With these presentations, we aimed to inspire a deeper interest and understanding of synthetic biology within an audience who are already active participants in the sciences. Our presentation takes into account the scientific understanding of our audience and reflects the level of knowledge second year students taking these modules will have.

Included in our talk is an introduction to synthetic biology, a discussion about our project in the context of bioethics and responsible research, as well as addressing how students can get involved with future iGEM teams. By doing so, we are giving more students the opportunity to get a taste of a field of research that is not currently accessible to them. We facilitate any further questions surrounding our presentation and the opportunities of iGEM by taking questions throughout and remaining in the lecture hall after the talk. After the first talk, we were approached by multiple students afterwards, who were keen in getting involved in future iGEM competitions or interested in learning more about our project specifically. This gave us an appropriate time to signpost them to further education materials we have produced and we made sure to provide them with a pathway to access both the 2023 iGEM team and the field of synthetic biology as a whole.

Social Media Outreach

Throughout our project, we have had a constant and broad social media presence. We focussed primarily on Instagram due to its interactive features providing opportunities for two-way communication. We have posted educational content ranging from scientific infographicsto resource signposting and mini quizzes. Furthermore, we have given our audience an insight into the daily routines of scientists, along with the trial and error that comes along with the unexpected nature of lab work.
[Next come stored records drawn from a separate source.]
(* ===== verification/Prelude.v ===== *)
(** * A verification development for the Big O calculator

    The program (repository Aureliusf/bigOcalculator, JavaScript) estimates the
    asymptotic complexity class of a black-box function: it times the function
    on growing input sizes and fits the timings against five growth models.

    ** The program's parts, and the files that model them

    - [Prelude] (this file): the conventions of the development.  JavaScript
      exceptions are values of [res]; code that reads the clock and calls the
      candidate is a computation of [io], a state monad over [res].  Generic
      lemmas on rationals and lists, the tactics and the hint databases
      [bigo] and [bigo_rw] that the other files use.  [io_spec P c Q] is
      total correctness: from every world in [P] the computation [c]
      returns, in [Q]; its rules carry the proofs that a loop of the
      benchmarker returns.
    - [Numeric]: JavaScript numbers as [num], an exact rational or [NaN], with
      the operators the sources use ([+ - * /], [<], [||], [Math.max],
      [Math.min], [Math.round], [Math.ceil]).  [Math.sqrt] and [Math.log] are
      the two inexact library functions; they are the fields of the class
      [MathLib], with the laws [MathLibLaws] that every theorem is proved
      against, and the executable instance [RefMath] that discharges them.
    - [Text]: the conversions between numbers and text that the sources
      call on what the user types and on what they print: [parseInt] of a
      string (the numeric fields of App.js), [Number] of a string and
      [parseInt] of a number ([getNumberFromConsole]), the print of an
      integer and [toFixed] (the errors of the fits on screen).  They are
      functions of the language, modelled from its definition.
    - [JsArray]: the methods of [Array.prototype] the sources call: [sort]
      with a comparator (a stable insertion sort), [find], [reduce] with an
      index, and [Array.from({length: n}, (_, i) => i)].
    - [Stats]: the three functions of the simple-statistics package the
      sources call ([mean], [linearRegression], [linearRegressionLine]),
      modelled from their documented behaviour, with the least-squares facts
      the classifier relies on.
    - [DataModel]: the records the components exchange ([DataPoint],
      [Model], [Complexity]), the argument of a candidate ([Input]), the five
      labels of the catalog, and [valid_samples], the invariants the
      specification puts on a run's samples.
    - [Classifier]: [calculateRMSE] and [determineComplexity] of
      src/calculator.js (the third file of src/unnamed/part_000): the five
      model fits, the sort by RMSE, the ultra-fast override, the Occam loop and
      the confidence score.
    - [Benchmark]: [generateInputArray] and [runAnalysis] of the same file: the
      warm-up, the calibration loop with its iteration cap, the batch size,
      the measurement loop and the mean.  The clock and the candidate are
      interfaces: any world type [W] with a reading function (the class
      [Clock]), any candidate [Input -> io W E Input].  Three worlds are
      built on them: the ideal clock (a call costs what a cost function
      says), the frozen clock and the scripted clock.
    - [Facade]: [runSingleAnalysis] of src/utils/analysisRunner.js (the
      second file of src/unnamed/part_000), which composes the two.
    - [Monotone]: no code of its own; the interface of a clock that does
      not run backwards (the class [Monotone]: a measure [elapsed] of the
      time that has passed, which readings and calls never decrease), and
      the benchmarker over every world that implements it.
    - [Algorithms]: the four sample candidates of src/src/test_algorithms.js,
      each with the count of its loop iterations, so that its growth is a
      theorem and the benchmarker can be checked against it.
    - [Pipeline]: no code of its own; the composition of the benchmarker,
      the facade and the classifier on the ideal clock, for the sample
      candidates that lie on a regression model.
    - [Frontend]: the React component of src/web-frontend/src/App.js in the
      module [App]: the reducer, the sizes and the dispatches of
      [handleSubmit], the handlers of the form, what is rendered, and the
      component as a transition system ([step], [reachable]).
    - [Harness]: the scripts src/src/verify_all_algos.js ([tests], [verify]
      with its [catch] and its exit code) and src/verifyAlg.js (the
      strategies, [formatResult], the table of [main]).
    - [Legacy], module [V1]: the first version of src/calculator.js (the
      first file of src/unnamed/part_001): a benchmarker without
      calibration, one timed call per iteration, and a classifier that
      ranks four regressions by R squared.
    - [Cli], module [Index]: the console helpers of src/utils/input.js (the
      first file of src/unnamed/part_000) and the current src/index.js (the
      last file of src/unnamed/part_001): the choice of the source, the
      branch that loads a custom function from a file with its [try] and
      [catch], the wrapper of [logarithmicTime], the size strategies, the
      two analyses of [main], the rule for the high-precision run and what
      [displayAnalysis] prints.  The user is a record of answers
      ([Session]), one field per question [main] can ask: the text typed
      at the numeric questions, and what [require] gives for the file
      ([Exports], by what [typeof] says of it).
    - [FirstCli], module [IndexV1]: the first version of src/index.js (the
      second file of src/unnamed/part_001) and of src/utils/input.js (the
      second file of src/verifyAlg.js): the menu on the sample candidates,
      the earlier benchmarker and classifier, and the four scores printed.

    ** How the model corresponds to the code

    Every definition carries the name of the function, variable or expression
    it translates.  Numbers are exact: a finite JavaScript number is a
    rational, so rounding of binary64 arithmetic is not modelled, and
    [Infinity] is identified with [NaN] (the infinities the program can
    produce are [Math.log(0)], a division by a zero batch size and a
    regression on equal sizes; no theorem is stated on such inputs, see
    [Numeric]).  [RefMath] is a stand-in that satisfies the laws, used
    where a witness has to compute; it is not the library's square root
    and logarithm, and no property is stated of its values.  Objects that
    the code compares by identity (the five model records) are compared by
    their [complexity] rank, which is unique in the catalog.  A candidate
    returns the input object as the call left it, and the loops of the
    benchmarker pass that object on, so the reuse of one array across the
    calls of a batch is part of the model.  What a script prints is a list
    of structured lines; the numbers in them are printed by [toFixed]
    where the source calls it, and by the class [NumberFormat] in the
    harness, whose instance prints the integers that a confidence is.

    ** What the theorems show

    - Classifier: on valid samples the result lists the five models sorted
      by RMSE and the confidence is an integer between -22 and 100 (the
      simplicity loop promotes at most four times, each time within 15
      percent, see [Classifier.occam_within]); the ultra-fast regime;
      samples that lie exactly on a regression model are classified as
      that model with confidence 100 when the other models are clear of
      the loop's tolerance; samples that no model explains (the constant
      model within 15 percent of every regression, its error at least
      half the mean time) are answered O(1) with a confidence between -4
      and -1 ([Classifier.noisy_data_classified]); a single sample is
      classified as constant; the classifier throws on the empty array
      and on no other input.  The hypotheses of these theorems are on
      the errors of the fits, with a margin, so that they do not rest on
      two errors being equal by exact cancellation; the single sample,
      whose residuals are zero in the program too, is the exception.
    - Benchmark: one sample per size in order; the calibration loop stops by
      its own condition within its cap; the batch size is at least one on a
      clock that does not run backwards; exceptions of the candidate
      propagate; zero iterations throw; on the ideal clock the sample is the
      candidate's cost (the refinement of the benchmarker to its purpose);
      the batch size on a frozen clock; reproducibility on a scripted clock.
    - Monotone: on every clock that does not run backwards, for every
      candidate that returns, the samples of two or more distinct positive
      sizes are valid input of the classifier, so the precondition of the
      classifier's theorems is established by the benchmarker; and when a
      call takes between two bounds and a reading of the clock a bounded
      time, every sample lies between the bounds of a call, up to two
      readings ([Monotone.samples_between]).
    - Text: [parseInt] reads the print of an integer back and stops at the
      first character that is not a digit; [Number] reads the print of an
      integer back, and what [toFixed] printed to within half a unit of
      the last digit; [parseInt] of a number is its truncation exactly
      where the number is printed without an exponent, and elsewhere its
      first significant digit with its sign, the digit [d] with
      [d * 10 ^ e <= |x| < (d + 1) * 10 ^ e] ([Text.first_digit],
      [Text.parseInt_number_exponent]).
    - Facade: fewer than two sizes short-circuit without touching the
      world; otherwise the classifier cannot throw on what the benchmark
      returns.
    - Algorithms: the binary search is correct on sorted arrays and takes
      [floor(log2 (n + 1))] iterations in the worst case the harnesses
      measure; on the ideal clock [runAnalysis] reports for each candidate
      the growth it is named after.
    - Pipeline: on the ideal clock the whole analysis of [linearTime] and
      of [quadraticTime] returns the candidate's own class with confidence
      100, under the conditions of the classifier's theorem on exact data,
      stated on the expected samples (measured and expected times are
      equal as rationals, [Classifier.exact_data_classified_same]).
    - Frontend: a result and an error are never shown together in a
      reachable state; the threshold of the low-confidence notice; the
      linear size plan ends exactly when its step is positive, and a step
      typed as a fraction below 1 is the step 0; the outcome of a
      submission.
    - Harness: [verify] never throws and its exit code counts the passes;
      [main] returns for candidates that return, with the shape of its
      table; the threshold of [formatResult].
    - Legacy: on the ideal clock the batched benchmarker and the unbatched
      one of the first version return the same samples; the first
      classifier always answers one of its four regression models, and
      the logarithmic one on fewer than two samples.
    - Cli: an integer typed in decimal is read as itself, and a number
      that the language prints with an exponent as its first significant
      digit, whatever the exponent (0.0000005 is read as 5); a
      session in which an algorithm was selected, built-in or from a
      file, runs to its end on the powers of ten and prints one or two
      analyses when there is a size, and ends with an uncaught error when
      there is none; on a clock that does not run backwards the first
      analysis of such a session is the classification of valid samples
      ([Index.cli_session_valid]: console, strategy, benchmarker and
      classifier composed); a session on a file ends with the load error
      exactly in the four cases of [Index.LoadFails]; when the
      high-precision run
      is offered; the error of every fit is printed to within half a
      millionth; the sizes of the powers of ten are valid, those of a
      linear plan with step 0 are all equal.
    - FirstCli: a session of the first version runs to its end for every
      maximal power and answers one of the four regression models; with
      fewer than two sizes it answers O(log n) with all scores 1.0000.

    ** Bounds and fuel

    Three loops are not structural.  The calibration loop of [runAnalysis]
    is bounded in the source by [calCount < 1000000]; the model runs it with
    that many units of fuel and [Benchmark.calibrate_exit] and
    [Benchmark.calibrate_fuel] show that the fuel is never what stops it.
    The binary search halves an interval of indices; its model takes the
    length of the array as fuel, which [Algorithms.search_loop_enough] shows
    to be enough.  The loop of the linear size plan of the front end has no
    bound in the source; its model takes the fuel as an argument, and the
    theorems give the fuel that suffices for a positive step and show that
    none does otherwise.  In [Text] the digits of a number are produced
    on fuel one above its binary logarithm, which bounds the number of
    its decimal digits ([Text.log2_fuel], [Text.nat_toString_read]), and
    the first digit of a fraction is found on fuel two above the binary
    logarithm of its denominator, that of a large number on fuel one
    above its own ([Text.fraction_fuel], [Text.integer_fuel]).

    ** Not modelled

    Every function of the sources is modelled.  What is left out is what
    the sources only call: the chart ([createGraph]), the prompt for a
    file name ([getFileWithAutocomplete]) and the resolution of its path,
    whose modules are not among the sources, so the file name is an answer
    of the session and the chart is not part of what is printed; the HTTP
    server and the sandbox behind the web front end, which is a function
    from the request to a response; styling and the code editor, which
    are presentation.  Numbers are exact rationals: the rounding and the
    range of binary64 are not modelled, the print of a number that is not
    an integer is modelled only through [toFixed], and [toFixed] only
    below [1e21]; [Number] reads a literal exactly, where the program
    rounds it to the nearest binary64.  Inputs on which the program's
    answer is decided by rounding (two samples, equal sizes, samples
    with one time) are left without a theorem for that reason.  With a
    comparator that returns [NaN] the order [sort] gives is left to the
    engine; the stable insertion sort of [JsArray] is one such order,
    and the theorems that depend on the order sort finite keys.  [generateInputArray] builds a
    list of any length: the [RangeError] of [Array.from] above
    [2 ^ 32 - 1] elements is not modelled, so the sizes of the theorems
    are sizes the engine can allocate.  What a candidate throws is an
    error object; a thrown [null] or [undefined], on which the [catch]
    of src/src/verify_all_algos.js would throw when it reads
    [e.message], is not modelled.  The sizes a session passes to the
    benchmarker are integers; after the answer [Infinity] they are [NaN],
    an outcome of [main] that the model names ([Index.NaNSizes]) and does
    not follow further. *)

From Stdlib Require Import String.
From Stdlib Require Import QArith Qround Qminmax Lqa Lia ZArith List Bool.
From Stdlib Require Import Morphisms Setoid.
Import ListNotations.

Declare Scope js_scope.
Delimit Scope js_scope with js.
Social media engagement also helped us to inform other educational outreach efforts. For example, audience votes and opinion polls have often informed the direction of discussions undertaken on the Test Tube Podcast. Additionally, we polled what proportion of our audience accessed an education in synthetic biology at their secondary school institutions. After discovering that a very small proportion had this opportunity, we were inspired to enter schools, in order to inspire an interest in this field from a younger age. With a larger proportion of school children interested in entering this field, university courses would therefore be more likely to cater to this demand- and thus the provision of more synthetic biology modules or even degrees are more likely in the future.

Overall, social media presence has been vital for informing other educational projects, as well as acting as our primary audience participation pathway. It has enabled a clear and open dialogue between our team and our end users, with constant interaction informing the direction we have decided to take our educational efforts in.